§ Try it
May I have, exactly as written, the line containing "- apply not_true_iff_false." and every line after it through the end of the listing below, and nothing else?

··········

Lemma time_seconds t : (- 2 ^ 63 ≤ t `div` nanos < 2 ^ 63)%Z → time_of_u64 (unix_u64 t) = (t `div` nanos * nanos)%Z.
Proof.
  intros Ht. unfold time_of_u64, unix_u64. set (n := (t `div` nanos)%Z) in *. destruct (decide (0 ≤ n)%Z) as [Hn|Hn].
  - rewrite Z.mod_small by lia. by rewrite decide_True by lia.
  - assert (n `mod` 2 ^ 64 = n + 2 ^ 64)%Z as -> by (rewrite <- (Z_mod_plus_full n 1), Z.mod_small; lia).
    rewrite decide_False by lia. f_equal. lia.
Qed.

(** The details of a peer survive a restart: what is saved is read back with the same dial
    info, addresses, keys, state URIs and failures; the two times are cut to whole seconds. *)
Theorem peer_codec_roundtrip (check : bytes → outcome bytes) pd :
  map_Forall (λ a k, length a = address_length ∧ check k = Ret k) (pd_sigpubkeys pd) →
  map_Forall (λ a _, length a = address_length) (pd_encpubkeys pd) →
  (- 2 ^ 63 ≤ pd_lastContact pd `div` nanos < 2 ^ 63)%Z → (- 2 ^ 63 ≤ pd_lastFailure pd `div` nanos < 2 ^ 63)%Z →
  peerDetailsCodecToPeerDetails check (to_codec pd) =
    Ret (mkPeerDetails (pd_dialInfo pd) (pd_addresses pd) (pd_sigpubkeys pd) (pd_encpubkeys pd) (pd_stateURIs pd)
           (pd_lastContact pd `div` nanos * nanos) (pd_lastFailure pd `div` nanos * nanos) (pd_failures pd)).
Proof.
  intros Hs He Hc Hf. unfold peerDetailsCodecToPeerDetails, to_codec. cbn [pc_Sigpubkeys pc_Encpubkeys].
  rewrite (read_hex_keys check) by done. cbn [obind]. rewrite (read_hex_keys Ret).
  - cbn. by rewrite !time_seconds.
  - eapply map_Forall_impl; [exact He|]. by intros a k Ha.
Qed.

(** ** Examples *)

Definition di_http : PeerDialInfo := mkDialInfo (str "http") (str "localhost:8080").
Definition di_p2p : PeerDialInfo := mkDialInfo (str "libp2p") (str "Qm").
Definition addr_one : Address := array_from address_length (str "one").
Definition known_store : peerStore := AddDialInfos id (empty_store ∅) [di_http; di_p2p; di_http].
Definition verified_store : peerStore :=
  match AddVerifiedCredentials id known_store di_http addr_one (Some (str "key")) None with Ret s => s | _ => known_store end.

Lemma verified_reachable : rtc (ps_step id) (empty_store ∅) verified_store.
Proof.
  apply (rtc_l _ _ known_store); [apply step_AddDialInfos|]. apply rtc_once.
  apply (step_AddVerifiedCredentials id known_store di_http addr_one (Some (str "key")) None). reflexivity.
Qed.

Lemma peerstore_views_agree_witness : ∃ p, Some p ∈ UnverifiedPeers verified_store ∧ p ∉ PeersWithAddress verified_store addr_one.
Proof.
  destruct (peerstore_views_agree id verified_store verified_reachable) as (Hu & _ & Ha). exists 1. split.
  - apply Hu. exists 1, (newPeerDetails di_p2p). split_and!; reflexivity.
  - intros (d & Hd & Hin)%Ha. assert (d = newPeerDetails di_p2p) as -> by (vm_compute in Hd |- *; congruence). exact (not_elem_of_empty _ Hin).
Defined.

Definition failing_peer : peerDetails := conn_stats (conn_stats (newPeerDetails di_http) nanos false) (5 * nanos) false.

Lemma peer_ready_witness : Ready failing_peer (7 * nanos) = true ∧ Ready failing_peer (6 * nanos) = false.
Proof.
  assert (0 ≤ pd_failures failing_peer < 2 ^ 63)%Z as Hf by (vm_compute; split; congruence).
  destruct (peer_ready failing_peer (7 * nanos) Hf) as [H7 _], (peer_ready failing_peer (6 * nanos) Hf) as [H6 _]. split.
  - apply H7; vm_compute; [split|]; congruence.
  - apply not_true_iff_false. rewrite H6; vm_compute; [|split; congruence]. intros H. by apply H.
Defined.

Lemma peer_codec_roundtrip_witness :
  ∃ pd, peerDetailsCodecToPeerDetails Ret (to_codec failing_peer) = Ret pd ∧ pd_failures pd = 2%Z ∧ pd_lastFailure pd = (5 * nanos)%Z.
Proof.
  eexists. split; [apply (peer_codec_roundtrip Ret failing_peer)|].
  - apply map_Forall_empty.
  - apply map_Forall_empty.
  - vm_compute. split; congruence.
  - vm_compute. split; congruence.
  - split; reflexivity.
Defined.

··········

§ Output of the exercise
  - apply not_true_iff_false. rewrite H6; vm_compute; [|split; congruence]. intros H. by apply H.
Defined.

Lemma peer_codec_roundtrip_witness :
  ∃ pd, peerDetailsCodecToPeerDetails Ret (to_codec failing_peer) = Ret pd ∧ pd_failures pd = 2%Z ∧ pd_lastFailure pd = (5 * nanos)%Z.
Proof.
  eexists. split; [apply (peer_codec_roundtrip Ret failing_peer)|].
  - apply map_Forall_empty.
  - apply map_Forall_empty.
  - vm_compute. split; congruence.
  - vm_compute. split; congruence.
  - split; reflexivity.
Defined.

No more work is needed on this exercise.